_WHAT THIS TASK INVOLVES_
Only the lines from the opening of the material through the one containing "do 16 (try (destruct i" should be reproduced, each exactly as it stands.

_THE RECORDS_
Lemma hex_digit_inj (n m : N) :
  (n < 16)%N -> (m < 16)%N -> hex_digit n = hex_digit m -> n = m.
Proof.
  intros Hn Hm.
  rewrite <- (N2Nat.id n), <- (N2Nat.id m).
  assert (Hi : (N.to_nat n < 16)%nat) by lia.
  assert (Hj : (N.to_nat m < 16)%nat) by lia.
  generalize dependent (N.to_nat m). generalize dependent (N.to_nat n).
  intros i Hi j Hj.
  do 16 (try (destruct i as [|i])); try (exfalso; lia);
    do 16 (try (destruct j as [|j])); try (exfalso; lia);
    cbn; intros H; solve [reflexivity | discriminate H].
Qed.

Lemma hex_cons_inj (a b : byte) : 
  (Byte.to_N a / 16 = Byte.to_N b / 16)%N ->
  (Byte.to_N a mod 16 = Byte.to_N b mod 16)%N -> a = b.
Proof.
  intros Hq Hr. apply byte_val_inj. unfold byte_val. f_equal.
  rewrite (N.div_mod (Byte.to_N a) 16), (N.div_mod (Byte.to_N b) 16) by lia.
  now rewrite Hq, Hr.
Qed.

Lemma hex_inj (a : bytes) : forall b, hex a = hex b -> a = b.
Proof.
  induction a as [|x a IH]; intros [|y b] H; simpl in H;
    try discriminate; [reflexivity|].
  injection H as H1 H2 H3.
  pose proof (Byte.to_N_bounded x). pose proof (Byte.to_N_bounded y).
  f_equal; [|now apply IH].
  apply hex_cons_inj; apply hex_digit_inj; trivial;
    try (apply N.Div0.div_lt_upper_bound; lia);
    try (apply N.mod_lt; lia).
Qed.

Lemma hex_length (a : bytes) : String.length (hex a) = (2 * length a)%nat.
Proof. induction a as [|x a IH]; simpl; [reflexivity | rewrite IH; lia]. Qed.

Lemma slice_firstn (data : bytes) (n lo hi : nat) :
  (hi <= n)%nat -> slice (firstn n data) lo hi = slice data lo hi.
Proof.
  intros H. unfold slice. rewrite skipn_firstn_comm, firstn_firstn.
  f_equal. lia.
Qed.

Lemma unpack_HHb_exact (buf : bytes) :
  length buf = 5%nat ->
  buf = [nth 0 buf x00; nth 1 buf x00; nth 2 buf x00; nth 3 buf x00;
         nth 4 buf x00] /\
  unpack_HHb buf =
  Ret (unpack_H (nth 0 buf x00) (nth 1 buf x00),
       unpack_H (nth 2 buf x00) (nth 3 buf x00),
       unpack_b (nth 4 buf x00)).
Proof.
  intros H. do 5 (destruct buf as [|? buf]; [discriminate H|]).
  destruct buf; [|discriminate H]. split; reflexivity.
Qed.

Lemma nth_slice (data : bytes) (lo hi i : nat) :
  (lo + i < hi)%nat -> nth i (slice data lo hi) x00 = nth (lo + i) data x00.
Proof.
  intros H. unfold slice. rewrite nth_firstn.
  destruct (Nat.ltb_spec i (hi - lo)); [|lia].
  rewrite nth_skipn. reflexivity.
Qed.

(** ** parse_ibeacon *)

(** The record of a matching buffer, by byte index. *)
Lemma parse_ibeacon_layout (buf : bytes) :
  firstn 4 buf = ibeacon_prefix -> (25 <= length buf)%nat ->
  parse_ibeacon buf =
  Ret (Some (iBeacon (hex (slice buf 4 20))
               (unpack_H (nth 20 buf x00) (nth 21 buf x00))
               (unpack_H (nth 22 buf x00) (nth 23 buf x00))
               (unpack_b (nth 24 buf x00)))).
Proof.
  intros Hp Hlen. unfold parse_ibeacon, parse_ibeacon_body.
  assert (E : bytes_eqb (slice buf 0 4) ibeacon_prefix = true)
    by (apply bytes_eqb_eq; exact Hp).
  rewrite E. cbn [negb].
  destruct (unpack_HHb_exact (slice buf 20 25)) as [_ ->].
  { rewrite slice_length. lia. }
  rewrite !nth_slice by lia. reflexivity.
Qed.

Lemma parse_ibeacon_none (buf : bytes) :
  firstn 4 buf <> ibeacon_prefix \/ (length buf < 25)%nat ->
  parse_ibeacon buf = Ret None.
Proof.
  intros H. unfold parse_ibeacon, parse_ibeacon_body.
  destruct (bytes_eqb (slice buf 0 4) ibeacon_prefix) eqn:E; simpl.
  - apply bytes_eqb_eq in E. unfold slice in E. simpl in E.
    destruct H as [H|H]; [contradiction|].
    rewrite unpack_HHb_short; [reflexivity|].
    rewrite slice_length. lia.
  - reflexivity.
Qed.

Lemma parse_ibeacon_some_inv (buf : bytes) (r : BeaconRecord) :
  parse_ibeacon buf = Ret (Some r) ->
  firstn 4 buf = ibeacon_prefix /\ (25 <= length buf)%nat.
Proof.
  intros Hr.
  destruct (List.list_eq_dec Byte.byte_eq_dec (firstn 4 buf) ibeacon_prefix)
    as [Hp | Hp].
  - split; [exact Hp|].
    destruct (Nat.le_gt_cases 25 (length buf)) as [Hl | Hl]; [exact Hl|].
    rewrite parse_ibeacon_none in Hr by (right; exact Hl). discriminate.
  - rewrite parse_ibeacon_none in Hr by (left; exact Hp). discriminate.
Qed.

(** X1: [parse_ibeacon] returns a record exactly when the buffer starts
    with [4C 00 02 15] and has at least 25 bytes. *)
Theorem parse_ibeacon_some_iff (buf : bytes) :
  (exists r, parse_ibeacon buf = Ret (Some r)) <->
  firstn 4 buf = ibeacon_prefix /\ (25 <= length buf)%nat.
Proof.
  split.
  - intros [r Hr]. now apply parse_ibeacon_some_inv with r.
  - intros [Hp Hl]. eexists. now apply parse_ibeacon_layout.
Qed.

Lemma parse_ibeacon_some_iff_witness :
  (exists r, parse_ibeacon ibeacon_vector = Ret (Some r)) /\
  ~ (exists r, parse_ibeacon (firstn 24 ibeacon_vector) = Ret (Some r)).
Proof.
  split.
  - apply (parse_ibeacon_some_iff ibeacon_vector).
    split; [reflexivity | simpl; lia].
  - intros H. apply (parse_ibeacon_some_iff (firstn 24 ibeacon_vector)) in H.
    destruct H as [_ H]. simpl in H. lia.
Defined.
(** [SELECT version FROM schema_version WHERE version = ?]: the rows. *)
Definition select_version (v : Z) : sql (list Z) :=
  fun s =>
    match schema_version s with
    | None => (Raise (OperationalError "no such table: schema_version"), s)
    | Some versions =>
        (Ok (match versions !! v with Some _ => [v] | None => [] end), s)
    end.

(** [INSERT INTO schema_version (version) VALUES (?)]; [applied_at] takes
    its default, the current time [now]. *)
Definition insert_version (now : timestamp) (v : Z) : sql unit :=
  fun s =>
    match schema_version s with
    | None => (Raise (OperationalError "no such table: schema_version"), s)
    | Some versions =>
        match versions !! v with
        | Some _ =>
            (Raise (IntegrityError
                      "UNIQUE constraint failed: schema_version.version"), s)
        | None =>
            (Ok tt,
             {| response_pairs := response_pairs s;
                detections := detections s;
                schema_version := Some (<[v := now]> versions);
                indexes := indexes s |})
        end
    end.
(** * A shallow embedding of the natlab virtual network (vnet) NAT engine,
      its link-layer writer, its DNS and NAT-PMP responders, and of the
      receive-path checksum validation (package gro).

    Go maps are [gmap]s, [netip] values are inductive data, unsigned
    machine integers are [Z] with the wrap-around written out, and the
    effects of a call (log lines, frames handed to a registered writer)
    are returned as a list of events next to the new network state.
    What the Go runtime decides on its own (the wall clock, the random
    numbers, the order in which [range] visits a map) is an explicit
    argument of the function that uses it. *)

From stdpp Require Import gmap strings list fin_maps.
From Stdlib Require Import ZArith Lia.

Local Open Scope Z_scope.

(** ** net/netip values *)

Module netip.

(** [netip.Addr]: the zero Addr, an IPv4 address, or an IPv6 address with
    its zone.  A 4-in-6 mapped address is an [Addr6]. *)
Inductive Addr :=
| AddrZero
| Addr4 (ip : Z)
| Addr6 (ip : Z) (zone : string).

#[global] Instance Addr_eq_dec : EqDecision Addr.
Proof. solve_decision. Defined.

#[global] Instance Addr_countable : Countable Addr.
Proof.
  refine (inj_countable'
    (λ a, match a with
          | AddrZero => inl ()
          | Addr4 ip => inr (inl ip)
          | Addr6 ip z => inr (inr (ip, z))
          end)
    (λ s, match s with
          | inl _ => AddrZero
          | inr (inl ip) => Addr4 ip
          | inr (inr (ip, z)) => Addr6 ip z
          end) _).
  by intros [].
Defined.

_COMPLETED TASK_
Lemma hex_digit_inj (n m : N) :
  (n < 16)%N -> (m < 16)%N -> hex_digit n = hex_digit m -> n = m.
Proof.
  intros Hn Hm.
  rewrite <- (N2Nat.id n), <- (N2Nat.id m).
  assert (Hi : (N.to_nat n < 16)%nat) by lia.
  assert (Hj : (N.to_nat m < 16)%nat) by lia.
  generalize dependent (N.to_nat m). generalize dependent (N.to_nat n).
  intros i Hi j Hj.
  do 16 (try (destruct i as [|i])); try (exfalso; lia);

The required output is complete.